* WHAT IS BEING ASKED
Copy out, from the entries below, each line that holds the string "Record".

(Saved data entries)
==================================================
(* ===== verification/Serv.v ===== *)
(** * The file server's requests ([fs/serv.c])

    The table of open files and the handlers of the requests that clients send
    with the page [fsreq].  The server's state is that of the file system
    together with [opentab] and, for each open file, how many mappings its
    [struct Fd] page has ([pageref], the kernel's count): clients that open,
    duplicate or close descriptors change it between two requests.

    The request page and the [struct Fd] pages are memory of the server outside
    the disk map; clients share them. *)

From S2P Require Import Prelude Mmu Console KState CString BlockCache Fs.
Open Scope Z_scope.

Definition MAXOPEN : Z := 1024.
Definition FILEVA : Z := 0xD0000000.
Definition MAXPATHLEN : Z := 1024.
Definition fsreq : Z := 0x0ffff000.

Definition O_ACCMODE : Z := 0x0003.
Definition O_CREAT : Z := 0x0100.
Definition O_TRUNC : Z := 0x0200.
Definition O_EXCL : Z := 0x0400.
Definition PTE_SHARE : Z := 0x400.

(** The requests; there is no handler for [FSREQ_REMOVE]. *)
Definition FSREQ_OPEN : Z := 1.
Definition FSREQ_SET_SIZE : Z := 2.
Definition FSREQ_READ : Z := 3.
Definition FSREQ_WRITE : Z := 4.
Definition FSREQ_STAT : Z := 5.
Definition FSREQ_FLUSH : Z := 6.
Definition FSREQ_SYNC : Z := 8.

(** The fields of [struct Fd]. *)
Definition fd_dev_id (fd : Z) : Z := fd.
Definition fd_offset (fd : Z) : Z := fd + 4.
Definition fd_omode (fd : Z) : Z := fd + 8.
Definition fd_file_id (fd : Z) : Z := fd + 12.
Definition devfile_id : Z := 102.

Record OpenFile : Type := mkOpenFile {
  o_fileid : Z;
  o_file : Z;
  o_mode : Z;
  o_fd : Z;
}.

Record sstate : Type := mkServ {
  sv_fs : fstate;
  opentab : Z → OpenFile;
  pageref : Z → Z;
}.

Abbreviation SV := (M sstate fs_stop).

Definition set_sv_fs (f : fstate) (s : sstate) : sstate := mkServ f (opentab s) (pageref s).
Definition set_open (i : Z) (o : OpenFile) (s : sstate) : sstate :=
  mkServ (sv_fs s) (λ j, if j =? i then o else opentab s j) (pageref s).
Definition set_pageref (i n : Z) (s : sstate) : sstate :=
  mkServ (sv_fs s) (opentab s) (λ j, if j =? i then n else pageref s j).

(** A file-system operation within the server. *)
Definition fs {A} (m : F A) : SV A := λ s,
  match m (sv_fs s) with
  | (Ret a, f) => (Ret a, set_sv_fs f s)
  | (Stop e, f) => (Stop e, set_sv_fs f s)
  end.

Definition serve_init : SV unit :=
  modify (λ s, mkServ (sv_fs s)
    (λ i, if (0 <=? i) && (i <? MAXOPEN)
          then mkOpenFile i (o_file (opentab s i)) (o_mode (opentab s i)) (FILEVA + i * PGSIZE)
          else opentab s i)
    (pageref s)).

(** [case 1] of [openfile_alloc], which [case 0] falls through to. *)
Definition take_open (i : Z) : SV (Z * option Z) :=
  o ← gets (λ s, opentab s i);
  let fileid := u32 (o_fileid o + MAXOPEN) in
  modify (set_open i (mkOpenFile fileid (o_file o) (o_mode o) (o_fd o)));;
  fs (fmemset (o_fd o) 0 PGSIZE);;
  mret (s32 fileid, Some i).

Fixpoint openfile_alloc_loop (n : nat) (i : Z) : SV (Z * option Z) :=
  match n with
  | O => mret (- E_MAX_OPEN, None)
  | S n' =>
    ref ← gets (λ s, pageref s i);
    if ref =? 0 then
      free ← gets (λ s, f_pages (sv_fs s));
      if free <=? 0 then mret (- E_NO_MEM, None)
      else
        fs (modify (λ s, mkFs (f_mem s) (f_disk s) (f_mapped s) (f_dirty s) (free - 1) (f_super s) (f_bitmap s)));;
        modify (set_pageref i 1);;
        take_open i
    else if ref =? 1 then take_open i
    else openfile_alloc_loop n' (i + 1)
  end.

Definition openfile_alloc : SV (Z * option Z) := openfile_alloc_loop (Z.to_nat MAXOPEN) 0.

Definition openfile_lookup (fileid : Z) : SV (Z + Z) :=
  let i := fileid mod MAXOPEN in
  ref ← gets (λ s, pageref s i);
  o ← gets (λ s, opentab s i);
  if (ref <=? 1) || negb (o_fileid o =? fileid) then mret (inl (- E_INVAL)) else mret (inr i).

(** The C string at [a], of at most [n] characters. *)
Fixpoint cstr (m : memory) (a : Z) (n : nat) : list Z :=
  match n with
  | O => []
  | S n' => if m a =? 0 then [] else m a :: cstr m (a + 1) n'
  end.

Definition req32 (off : Z) : SV Z := gets (λ s, ld32 (f_mem (sv_fs s)) (fsreq + off)).

(** The result and, on success, the page to share and its permissions. *)
Definition serve_open : SV (Z * option (Z * Z)) :=
  path ← gets (λ s, cstr (f_mem (sv_fs s)) fsreq (Z.to_nat (MAXPATHLEN - 1)));
  a ← openfile_alloc;
  match a with
  | (r, None) => mret (r, None)
  | (r, Some i) =>
    if r <? 0 then mret (r, None)
    else
      omode ← req32 1024;
      f ← (if negb (Z.land omode O_CREAT =? 0) then
             c ← fs (file_create path);
             match c with
             | inr f => mret (inr f)
             | inl r =>
               if (Z.land omode O_EXCL =? 0) && (r =? - E_FILE_EXISTS) then fs (file_open path) else mret (inl r)
             end
           else fs (file_open path));
      match f with
      | inl r => mret (r, None)
      | inr f =>
        r ← (if negb (Z.land omode O_TRUNC =? 0) then fs (file_set_size f 0) else mret 0);
        if r <? 0 then mret (r, None)
        else
          f ← fs (file_open path);
          match f with
          | inl r => mret (r, None)
          | inr f =>
            o ← gets (λ s, opentab s i);
            modify (set_open i (mkOpenFile (o_fileid o) f (s32 omode) (o_fd o)));;
            fs (fstore32 (fd_file_id (o_fd o)) (o_fileid o));;
            fs (fstore32 (fd_omode (o_fd o)) (Z.land omode O_ACCMODE));;
            fs (fstore32 (fd_dev_id (o_fd o)) devfile_id);;
            mret (0, Some (o_fd o, Z.lor (Z.lor PTE_P PTE_U) (Z.lor PTE_W PTE_SHARE)))
          end
      end
  end.

(** The common beginning of the handlers: the open file [req_fileid] names. *)
Definition with_open (k : OpenFile → SV Z) : SV Z :=
  id ← req32 0;
  l ← openfile_lookup id;
  match l with
  | inl r => mret r
  | inr i => o ← gets (λ s, opentab s i); k o
  end.

Definition serve_set_size : SV Z :=
  with_open (λ o, size ← req32 4; fs (file_set_size (o_file o) (s32 size))).

(** [o->o_fd->fd_offset += r] *)
Definition advance (o : OpenFile) (r : Z) : SV unit :=
  off ← fs (fload32 (fd_offset (o_fd o)));
  fs (fstore32 (fd_offset (o_fd o)) (off + r)).

Definition serve_read : SV Z :=
  with_open (λ o,
    n ← req32 4;
    let count := Z.min n PGSIZE in
    off ← fs (fload32 (fd_offset (o_fd o)));
    r ← fs (file_read (o_file o) fsreq count (s32 off));
    if r <? 0 then mret r else advance o r;; mret r).

Definition serve_write : SV Z :=
  with_open (λ o,
    n ← req32 4;
    off ← fs (fload32 (fd_offset (o_fd o)));
    r ← fs (file_write (o_file o) (fsreq + 8) n (s32 off));
    if r <? 0 then mret r else advance o r;; mret r).

Definition serve_stat : SV Z :=
  with_open (λ o,
    fs (touch FAULTS (o_file o));;
    m ← gets (λ s, f_mem (sv_fs s));
    match strcpy (Z.to_nat BLKSIZE) m fsreq (o_file o) with
    | None => stop FsFuel
    | Some m =>
      modify (λ s, set_sv_fs (set_f_mem m (sv_fs s)) s);;
      size ← fs (fload32 (f_size (o_file o)));
      fs (fstore32 (fsreq + 128) size);;
      ty ← fs (fload32 (f_type (o_file o)));
      fs (fstore32 (fsreq + 132) (if ty =? FTYPE_DIR then 1 else 0));;
      mret 0
    end).

Definition serve_flush : SV Z := with_open (λ o, fs (file_flush (o_file o));; mret 0).

Definition serve_sync : SV Z := fs fs_sync;; mret 0.

Definition handlers (req : Z) : option (SV Z) :=
  if req =? FSREQ_READ then Some serve_read
  else if req =? FSREQ_STAT then Some serve_stat
  else if req =? FSREQ_FLUSH then Some serve_flush
  else if req =? FSREQ_WRITE then Some serve_write
  else if req =? FSREQ_SET_SIZE then Some serve_set_size
  else if req =? FSREQ_SYNC then Some serve_sync
  else None.

(** What [serve] sends back: the value, and a page with its permissions. *)
Record reply : Type := mkReply { rp_val : Z; rp_pg : option Z; rp_perm : Z }.

(** One turn of the loop of [serve], from the received request to the reply;
    a request without a page gets none. *)
Definition serve_request (req perm : Z) : SV (option reply) :=
  if Z.land perm PTE_P =? 0 then mret None
  else if req =? FSREQ_OPEN then
    r ← serve_open;
    mret (Some (match r with
                | (r, Some (pg, perm)) => mkReply r (Some pg) perm
                | (r, None) => mkReply r None perm
                end))
  else
    match handlers req with
    | Some h => r ← h; mret (Some (mkReply r None perm))
    | None => mret (Some (mkReply (- E_INVAL) None perm))
    end.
==================================================
* YOUR SOLUTION
Record OpenFile : Type := mkOpenFile {
Record sstate : Type := mkServ {
Record reply : Type := mkReply { rp_val : Z; rp_pg : option Z; rp_perm : Z }.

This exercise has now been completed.